1A) What happens if 2 ESXi Hosts fails now? ( 2 * 4 VMs needs to fail over)
1B) Will HA restart only 4 VMs as it has only 4 slots available? And Restart of the remaining 4 VM fails?
Same Scenario, but Policy is set to ‘% of cluster resources reserved’ = 25%. All the available 75 % resources have been utilized by all the 16 VMs, except 25 % reserved for failover
2A) What happens if 2 ESXi Hosts fails now? ( 2 * 4 VMs needs to fail over)
2B) Will HA restart only 4 VMs as it consumes 25 % of resources? And Restart of the other 4 VM fails?
3) Does HA check the VM reservation (or any other factor) at the time of restart ?
4) HA only restart a VM if the Host could guarantee the reserved resources or restart Fails?
5) What if no VM reservations are set VM level ?
5A)What does HA takes into consideration when it has to restart VMs which has no reservation ?
5B)Will it guarantee the configured Resources for each VMs ?
5C)If not, How HA can restart 8 VMs (as per our eg) when it only has configured reserved resources for just 4 VM
5D)Will it share the reserved resources across 8 VMs and will not care about the resource crunch or is it about first come first serve
5E)Admission control doesn’t have any role at all in the event of HA failover ?
Duncan Epping says
I answered them here: http://www.yellow-bricks.com/2012/07/03/answering-some-admission-control-questions/
Thanks a Ton Duncan 🙂 it answered more of the questions floating around on Admission control
Rasmus Haslund says
It seems the default slot size is 256 MHz again in 5.1?
Peter Van Lone says
Old thread I know, Duncan. But tracking down details on this is aggravating, and I figured you may be the guy to confirm what I think I know! 🙂
Using the “percentage” approach on a heterogeneous cluster, the percentage gets applied to each host in the cluster individually, so that with a 10% setting, a host with 60GB of memory will reserve 6GB and one with 10GB will reserve 1GB. Now – if one host with the larger memory fails, and assuming all other hosts are max utilized except for their HA reservations, then … insufficient memory has been reserved to accommodate all of the workload from the failed host.
Is that correct?
So – calculating HA % settings for heterogeneous clusters is … trial and error at best?
Duncan Epping says
it simply sets aside 10% of your total cluster capacity, that could be 2% from host-1 and 3% from host-3 and 4% from host-4 etc. If one host fails then HA will restart the failed VMs.
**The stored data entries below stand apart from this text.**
(* ===== verification/DnsProxy.v ===== *)
(** * DnsProxy: the transparent DNS relay

    Models [src/src/TransparentDnsProxy.hpp] and [TransparentDnsProxy.cpp]. The object is the
    record [DnsProxy]; it contains the resolver and the datagram registry it uses. Its
    operations are programs of [Concurrency] whose calls are HTTPS requests, [recvfrom] and
    [sendto]; the resolver's own programs run inside it through [zoom]. A thread's loop is
    unrolled for a number of rounds, after which it only waits for [stop]: every finite
    execution is one of some number of rounds. [socket_] says whether the handle is valid,
    [alive_] counts the threads a join would wait for. Log messages and the socket options
    are omitted. *)

From S2P Require Import Prelude Containers Concurrency DnsMessage DnsAnswer RecoveryPolicy TransparentFlow TcpConnect Resolver.

Definition kWorkerCount : nat := 8.
Definition kMaxQueuedQueries : Z := 1024.
Definition kMaxQueueAgeMs : Z := 3000.
Definition kJobDeadlineMs : Z := 8000.

Record Job := mkJob { data : bytes; peer : Sockaddr; enqueuedMs : Z }.

Record DnsProxy := mkDnsProxy {
  resolver_ : Resolver;
  datagrams_ : DatagramRegistry;
  socket_ : bool;
  running_ : bool;
  jobs_ : list Job;
  lifecycleMutex_ : bool;
  alive_ : Z;
}.

Definition setResolver (r : Resolver) (s : DnsProxy) : DnsProxy :=
  mkDnsProxy r (datagrams_ s) (socket_ s) (running_ s) (jobs_ s) (lifecycleMutex_ s) (alive_ s).
Definition setDatagrams (d : DatagramRegistry) (s : DnsProxy) : DnsProxy :=
  mkDnsProxy (resolver_ s) d (socket_ s) (running_ s) (jobs_ s) (lifecycleMutex_ s) (alive_ s).
Definition setSocket (b : bool) (s : DnsProxy) : DnsProxy :=
  mkDnsProxy (resolver_ s) (datagrams_ s) b (running_ s) (jobs_ s) (lifecycleMutex_ s) (alive_ s).
Definition setRunning (b : bool) (s : DnsProxy) : DnsProxy :=
  mkDnsProxy (resolver_ s) (datagrams_ s) (socket_ s) b (jobs_ s) (lifecycleMutex_ s) (alive_ s).
Definition setJobs (l : list Job) (s : DnsProxy) : DnsProxy :=
  mkDnsProxy (resolver_ s) (datagrams_ s) (socket_ s) (running_ s) l (lifecycleMutex_ s) (alive_ s).
Definition setLifecycle (b : bool) (s : DnsProxy) : DnsProxy :=
  mkDnsProxy (resolver_ s) (datagrams_ s) (socket_ s) (running_ s) (jobs_ s) b (alive_ s).
Definition setAlive (n : Z) (s : DnsProxy) : DnsProxy :=
  mkDnsProxy (resolver_ s) (datagrams_ s) (socket_ s) (running_ s) (jobs_ s) (lifecycleMutex_ s) n.

(** What leaves the process and what comes back. *)
Inductive Call := ToWorker (rq : HttpRequest) | ReceiveFrom | SendTo (to : Sockaddr) (reply : bytes).
Inductive Event := FromWorker (r : HttpResponse) | Datagram (d : bytes) (from : Sockaddr) | ReceiveError (error : Z) | SendDone.

Definition fromWorker (e : Event) : option HttpResponse := match e with FromWorker r => Some r | _ => None end.

Abbreviation M := (Prog DnsProxy Call Event).

Section DnsProxy.
Context `{!MapOrder bytes}.
(** [inet_pton] and [inet_ntop] for each family. *)
Variable inet_pton4 inet_pton6 : bytes -> option bytes.
Variable inet_ntop4 inet_ntop6 : bytes -> option bytes.
(** The members of the resolver that never change, and the port. *)
Variable workerHost_ sharedSecret_ : bytes.
Variable connectPort_ : Z.
Variable port_ : Z.

(** The address and the port, when the function returns true. *)
Definition endpoint (p : Sockaddr) : option (bytes * Z) :=
  match p with
  | SockIn a port => t ← inet_ntop4 a; if port =? 0 then None else Some (t, port)
  | SockIn6 a port =>
      t ← (if v4Mapped a then inet_ntop4 (drop 12 a) else inet_ntop6 a);
      if port =? 0 then None else Some (t, port)
  | SockOther => None
  end.

(** ** The reply to one datagram *)

Let resolve' (name : bytes) (deadlineMs : Z) : P Result :=
  resolve inet_pton4 inet_pton6 workerHost_ sharedSecret_ connectPort_ name deadlineMs.
Let queryWire' (message : bytes) (deadlineMs : Z) : P bytes :=
  queryWire inet_pton4 inet_pton6 workerHost_ sharedSecret_ connectPort_ message deadlineMs.
Let buildResponse' (q : Query) (addresses : list bytes) (ttl : Z) (failed : bool) (rcode : Z) : bytes :=
  buildResponse inet_pton4 inet_pton6 q addresses ttl failed rcode.

Definition answerAddress (message : bytes) (q : Query) (deadlineMs : Z) : P bytes :=
  resolved ← resolve' (q_name q) deadlineMs;
  let addresses := if q_type q =? kTypeA then v4 resolved else v6 resolved in
  let ttl := if ttlSeconds resolved =? 0 then 60 else ttlSeconds resolved in
  if negb (empty resolved) then
    Ret (if negb (bool_decide (addresses = [])) || negb (transient resolved)
         then buildResponse' q addresses ttl false 0 else [])
  else if allowWireFallback resolved then queryWire' message deadlineMs
  else Ret (if negb (transient resolved) then buildResponse' q [] ttl false (rcode resolved) else []).

Definition buildReply (message : bytes) (deadlineMs : Z) : P bytes :=
  parsed ← checked (parseQuery message);
  let '(good, q) := parsed in
  if negb good then Ret (if negb (q_error q =? 0) then buildError q (q_error q) else []) else
  response ← (if (q_type q =? kTypeA) || (q_type q =? kTypeAaaa) then answerAddress message q deadlineMs
              else queryWire' message deadlineMs);
  let response := if bool_decide (response = []) then buildResponse' q [] 60 true 0 else response in
  cut ← checked (truncateForUdp response (Z.max kClassicUdpPayload (ednsPayload q)));
  Ret (snd cut).

(** ** The threads *)

Definition onResolver {A} (p : P A) : M A := zoom resolver_ setResolver ToWorker fromWorker p.

(** One external call whose return value is used. *)
Definition call (c : Call) : M Event := fetch c.

(** An atomic load. *)
Definition load {A} (f : DnsProxy -> A) : M A := atomic (λ _ s, (f s, s)).
Definition update (f : DnsProxy -> DnsProxy) : M unit := atomic (λ _ s, (tt, f s)).

Definition fail : M unit := update (setRunning false).

Definition process (job : Job) : M unit :=
  response ← onResolver (buildReply (data job) (w64 (enqueuedMs job + kJobDeadlineMs)));
  if bool_decide (response = []) then Ret tt else
  open ← load socket_;
  if negb open then Ret tt else
  run ← load running_;
  if negb run then Ret tt else
  _ ← call (SendTo (peer job) response);
  Ret tt.

(** What the receive loop does with a datagram that arrived. *)
Definition receive (d : bytes) (from : Sockaddr) : M unit :=
  match endpoint from with
  | None => Ret tt
  | Some (address, port) =>
      claimed ← atomic (λ t s, let '(b, r) := dgram_claim (datagrams_ s) address port 0 t in (b, setDatagrams r s));
      if negb claimed then Ret tt else
      t ← nowMs;
      let job := mkJob d from t in
      parsed ← checked (parseQuery d);
      let '(good, q) := parsed in
      if good && isBootstrapHost workerHost_ (q_name q) then process job
      else update (λ s, if kMaxQueuedQueries <=? zlen (jobs_ s) then s else setJobs (jobs_ s ++ [job]) s)
  end.

(** No more datagrams, or no more jobs for this thread: it is left to [stop]. *)
Definition waitForStop : M unit :=
  Await (λ s, negb (running_ s)) (λ _ s, (if negb (running_ s) then Some tt else None, s)) Ret.

Fixpoint receiveLoop (rounds : nat) : M unit :=
  match rounds with
  | O => waitForStop
  | S rounds =>
      run ← load running_;
      if negb run then Ret tt else
      open ← load socket_;
      if negb open then Ret tt else
      received ← call ReceiveFrom;
      match received with
      | Datagram d from => _ ← receive d from; receiveLoop rounds
      | ReceiveError error =>
          run ← load running_;
          if negb run then Ret tt
          else if shouldContinueDnsReceive error then receiveLoop rounds
          else fail
      | _ => Throw
      end
  end.

(** The section of [workerLoop] under the lock: [Some None] is the return. *)
Definition takeJob (s : DnsProxy) : option (option Job) * DnsProxy :=
  if negb (running_ s) then (Some None, s) else
  match jobs_ s with
  | [] => (None, s)
  | job :: rest => (Some (Some job), setJobs rest s)
  end.

Fixpoint workerLoop (rounds : nat) : M unit :=
  match rounds with
  | O => waitForStop
  | S rounds =>
      taken ← Await (λ s, negb (running_ s) || negb (bool_decide (jobs_ s = []))) (λ _ s, takeJob s) Ret;
      match taken with
      | None => Ret tt
      | Some job =>
          t ← nowMs;
          if kMaxQueueAgeMs <? w64 (t - enqueuedMs job) then workerLoop rounds
          else _ ← process job; workerLoop rounds
      end
  end.

(** The thread functions, up to the end of the thread. *)
Definition threadMain (loop : M unit) : M unit :=
  _ ← try_catch fail loop;
  update (λ s, setAlive (alive_ s - 1) s).

(** ** Lifecycle *)

Definition lockLifecycle : M unit :=
  Await (λ s, negb (lifecycleMutex_ s))
    (λ _ s, if lifecycleMutex_ s then (None, s) else (Some tt, setLifecycle true s)) Ret.
Definition unlockLifecycle : M unit := update (setLifecycle false).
That 10% should match the number of resources of course your largest host provides.
Peter Van Lone says
Really- so it’s much smarter than I thought –
Just want to re-state so it’s clear we are saying the same thing:
instead of each host simply reserving that percentage of it’s own resources – somehow the HA functionality understands how to level across hosts with different resource capabilities? So hosts with more memory may reserve more than 10% (assuming that is the setting) to account for there being some hosts with less memory?
[email protected] says
exactly… Also, if all hosts have only just a a couple of percent free and not 1 has sufficient resources to restart that large VM, than vSphere HA can do a “cluster defragmentation” through DRS to make room on a host for that VM to be restarted.